NtechLab’s face biometrics technology was also recently deployed in Moscow’s metro system.

UK schools cancel face recognition pilots

Nine schools in North Ayrshire, Scotland, launched a face biometrics system pilot last week to enable pupils to make contactless payments for their lunches.

The technology was provided by CRB Cunninghams, a cashless catering company, which is also behind the deployment of facial recognition systems in other schools across the UK.

Now, at least two of them are reversing their plans to use the technology, according to Schools Week, instead choosing to use fingerprint biometrics.

The decision was made after privacy advocates prompted the UK Information Commissioner’s Office (ICO) opinions on the matter.

“Organisations need to carefully consider the necessity and proportionality of collecting biometric data before they do so,” ICO said.

The commissioner also added schools should consider “using a different approach if the same goal can be achieved in a less intrusive manner.”

Biometric surveillance in the UK: balancing privacy and comfort

A recent article by The Guardian has shown a consistent trend of mixed feelings in regards to the adoption of face biometrics systems in the UK.

The piece covers the recent U-turn in the deployment of CRB Cunninghams’ technology in schools and quotes privacy expert Stephanie Hare as saying the use of children’s biometric data is a “disproportionate” way to make lunch queues quicker. Further, Hare suggests the normalization of using the body to transact could condition children to accept the technology without question.

The article then examined the use of facial recognition systems in authoritarian regimes, as well as more “benign” applications, such as the recent Eurostar trials or the FinGo pilots in Manchester.

Davies concluded his piece by quoting Professor Sandra Wachter, a data ethics expert at the Oxford Internet Institute.

“The idea is that as soon as something is developed, it has a place in society,” she said, referring to face biometrics systems.

“But sometimes the price we pay is too high.”

PontoiD’s face biometrics deployed in Brazil

The technology has been installed in two separate schools to provide biometrics-powered access control.

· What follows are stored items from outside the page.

(* ===== verification/Protocol.v ===== *)
(** * Protocol messages and authentication over a socket (src/homeNet.c, lines
    231-412; src/httpUtils.c, upgradeHttpClient)

    A message is a line ended by CR LF in a buffer of [BUFF_SIZE] bytes. The
    content of a buffer is the string it holds; receiving works on the bytes
    received, in a buffer that was zeroed before. *)
From S2P Require Import Prelude CString Str Containers Buffer IpAddr Auth ConfigFile.
From S2P Require Import Config Os Socket Store.

(** The C string in a zeroed buffer of [cap] bytes in which [d] was stored. *)
Definition buf_view (cap : Z) (d : mem) : outcome cstr :=
  if bool_decide (zlen d <= cap) then
    match cview (d ++ replicate (Z.to_nat (cap - zlen d)) nul) with
    | Some s => Ok s
    | None => Fail OutOfBounds
    end
  else Fail BufOverflow.

(** generateCode, with the clock and the static seed of the state. *)
Definition gen_code `{Os} `{Rand} (cap length : Z) : M cstr :=
  now ← sys_time;
  seed ← get w_mySeed;
  '(s, seed) ← lift (generateCode cap now seed length);
  modify (set_mySeed seed);;
  ret s.

Section Messages.
Context `{Os} `{Fuel}.

(** upgradeHttpClient: [char buff[DEFAULT_BUFFER_SIZE]]. *)
Definition upgrade_request (host : cstr) : cstr :=
  $"GET / HTTP/1.1" ++ [CR; LF] ++ $"Connection: Upgrade" ++ [CR; LF] ++
  $"Upgrade: websocket" ++ [CR; LF] ++ $"Upgrade-Insecure-Requests: 1" ++
  (if bool_decide (str_len host > 0) then [CR; LF] ++ $"Host: " ++ host else []) ++
  [CR; LF; CR; LF].

Definition upgradeHttpClient (a : addr) (host : cstr) : M bool :=
  buff ← lift (strcpy DEFAULT_BUFFER_SIZE (upgrade_request host));
  _ ← sock_write a buff;
  '(_, d) ← sock_read a DEFAULT_BUFFER_SIZE;
  buff ← lift (buf_view DEFAULT_BUFFER_SIZE d);
  lift (str_startswith buff $"HTTP/1.1 101").

(** The returned int and what [buff] holds afterwards. *)
Definition hn_sendMsg (a : addr) (buff : cstr) : M (Z * cstr) :=
  s ← get_sock a;
  ok ← match ptr s with
       | None => ret true
       | Some h =>
           hs ← get_hn h;
           if isUpgraded hs then ret true
           else
             upgraded ← upgradeHttpClient a (host hs);
             if upgraded : bool then upd_hn h (set_isUpgraded true);; ret true
             else ret false
       end;
  if negb ok then ret (0, buff)
  else
    buff ← lift (str_concat BUFF_SIZE buff HN_MSG_END);
    r ← sock_write a buff;
    ret (r, buff).

(** The bytes received until the buffer ends with CR LF, is full, or nothing
    more comes. *)
Fixpoint receive_loop (k : nat) (a : addr) (max : Z) (acc : mem) : M mem :=
  match k with
  | O => fail NoFuel
  | S k' =>
      buff ← lift (buf_view BUFF_SIZE acc);
      l ← get w_log;
      ends ← lift (str_endswith (os_below l) buff HN_MSG_END);
      if negb ends && bool_decide (zlen acc < max) then
        '(read, d) ← sock_read a (max - zlen acc);
        if bool_decide (read <= 0) then ret acc
        else receive_loop k' a max (acc ++ d)
      else ret acc
  end.

(** The returned int and what [buff] holds. *)
Definition hn_receiveMsg (a : addr) (max : Z) : M (Z * cstr) :=
  acc ← receive_loop (S (Z.to_nat max)) a max [];
  buff ← lift (buf_view BUFF_SIZE acc);
  l ← get w_log;
  ends ← lift (str_endswith (os_below l) buff HN_MSG_END);
  if negb ends then ret (0, buff)
  else if bool_decide (str_len buff < str_len HN_MSG_END) then fail BufOverflow
  else ret (zlen acc - str_len HN_MSG_END,
            take (Z.to_nat (str_len buff - str_len HN_MSG_END)) buff).
End Messages.

(** ** HNSocket utilities *)

(** malloc, bzero and the links of [hn_sockInit]. *)
Definition hn_sockInit (s : addr) (mode0 : Z) (upgraded : bool) : M addr :=
  h ← new_hn (mkHnSocket s mode0 upgraded [] (mkRelay None false [] [])
                (mkListenNotif [] [] map_init));
  upd_sock s (set_ptr (Some h));;
  ret h.

(** The loop over the waiting sockets of a listener. *)
Fixpoint done_waiting (items : list (Item addr)) : M unit :=
  match items with
  | [] => ret tt
  | i :: r =>
      waiting ← get_hn (value i);
      _ ← sock_done (sock waiting);
      done_waiting r
  end.

(** [ctx] tells whether a context was passed. *)
Definition hn_sockCleanup (h : addr) (ctx : bool) : M unit :=
  hs ← get_hn h;
  (if bool_decide (hn_mode hs = SOCK_MODE_RELAY) then
     match next (relay hs) with
     | Some n => _ ← sock_done n; ret tt
     | None => ret tt
     end;;
     if isWaiting (relay hs) && ctx
     then _ ← removeWaitingSocket (relay_listenId (relay hs)) (otp (relay hs)); ret tt
     else ret tt
   else if bool_decide (hn_mode hs = SOCK_MODE_LISTEN) then
     done_waiting (start (waitingSocks (listen_ hs)));;
     upd_hn h (set_waiting map_init);;
     when ctx (upd_context (fun cx =>
       set_listeningSocks (snd (fst (map_del (listeningSocks cx) (listenId (listen_ hs)) false))) cx))
   else if bool_decide (hn_mode hs = SOCK_MODE_LISTEN_OUT) then
     when ctx (upd_context (fun cx => set_rl None (rlRetries cx) (rlLastRetry cx) cx))
   else ret tt);;
  free_hn h.

Definition sock_destroy (a : addr) (ctx : bool) : M unit :=
  s ← get_sock a;
  match ptr s with Some h => hn_sockCleanup h ctx | None => ret tt end;;
  upd_sock a (set_ptr None);;
  _ ← sock_close a;
  sock_cleanup a;;
  free_sock a.

Definition createTcpSocket : M addr := new_sock (sock_init TCPSOCKET (-1)).

Section Auth.
Context `{Os} `{Fuel}.

Definition sock_readDump (a : addr) : M unit :=
  '(_, d) ← sock_read a BUFF_SIZE;
  _ ← lift (buf_view BUFF_SIZE d);
  ret tt.

(** The result, and what [buff] holds. *)
Definition authThrowChallenge `{Rand} (a : addr) (keyStore : Map cstr) : M (bool * cstr) :=
  now ← sys_time;
  seed ← get w_mySeed;
  '(buff, nonce, seed) ← lift (generateAuthChallenge now seed);
  modify (set_mySeed seed);;
  '(r, buff) ← hn_sendMsg a buff;
  if bool_decide (r <= 0) then ret (false, buff)
  else
    '(r, buff) ← hn_receiveMsg a BUFF_SIZE;
    if bool_decide (r <= 0) then ret (false, buff)
    else
      ok ← lift (verifyAuthRespFromMap buff nonce keyStore);
      ret (ok, buff).

(** [nonce[200]] *)
Definition authSolve (buff : cstr) (a : addr) (key salt password : option cstr)
  : M (bool * cstr) :=
  auth ← lift (str_startswith buff $"AUTH ");
  '(go, buff) ←
    (if auth : bool then ret (None, buff)
     else
       '(read, buff) ← hn_receiveMsg a BUFF_SIZE;
       if bool_decide (read <= 0) then ret (Some false, buff)
       else
         auth ← lift (str_startswith buff $"AUTH ");
         ret (if auth : bool then None else Some true, buff));
  match go with
  | Some r => ret (r, buff)
  | None =>
      nonce ← lift (str_substring 200 buff 5 (-1));
      resp ← lift match password with
                  | Some p => generateAuthRespFromPassword nonce p
                  | None => generateAuthResp nonce key salt
                  end;
      '(write, buff) ← hn_sendMsg a resp;
      if bool_decide (write <= 0) then ret (false, buff)
      else
        '(read, buff) ← hn_receiveMsg a BUFF_SIZE;
        ret (negb (bool_decide (read <= 0)), buff)
  end.
End Auth.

PontoiD was paid 900,000 reais (roughly US$162,000) for delivering the technology, which according to Rest of the World, was deployed last June without informing parents or students in advance.

The biometric system saw the registration of students’ faces upon arrival, which was then used to grant them access to the school’s facilities. When they passed through the access control system, a text message was sent to parents, directors, and school staff.

Brazil’s district’s secretary of education Alex Carvalho said the technology will improve attendance and safety, but with the results from trials not yet disclosed, the lack of transparency beyond the deployment has reportedly been a cause of concern for many parents.

UW-Madison renews Honorlock contract

The renewed contract for online exam proctoring featuring facial recognition was reported by Government Technology and is aimed at reducing academic misconduct.

From a technical standpoint, Honorlock uses artificial intelligence (AI), facial detection software, and eye-tracking technology to spot behaviors that may indicate students are cheating on their tests.

The new contract should now cover 20,000 users and cost UW-Madison $267,800.

The university said the software may also be utilized for students sitting for exams at the institution’s facilities.

The move comes a year after Honorlock’s proctoring software was taken offline after a cyberattack on the platform.

COVID rules prompt surveillance concerns

Students are pushing back against the collection of medical information and other measures American colleges are taking to prevent the spread of COVID, the Wall Street Journal reports.

The student body at Oakland University in Michigan rejected an attempt to make wearable “bio-buttons” tracking heart rate, temperature and respiration mandatory.

Contact tracing apps and online proctoring technologies are also being criticized for increasing surveillance of students, while mask mandates at schools with near-universal vaccination rates are also causing complaints.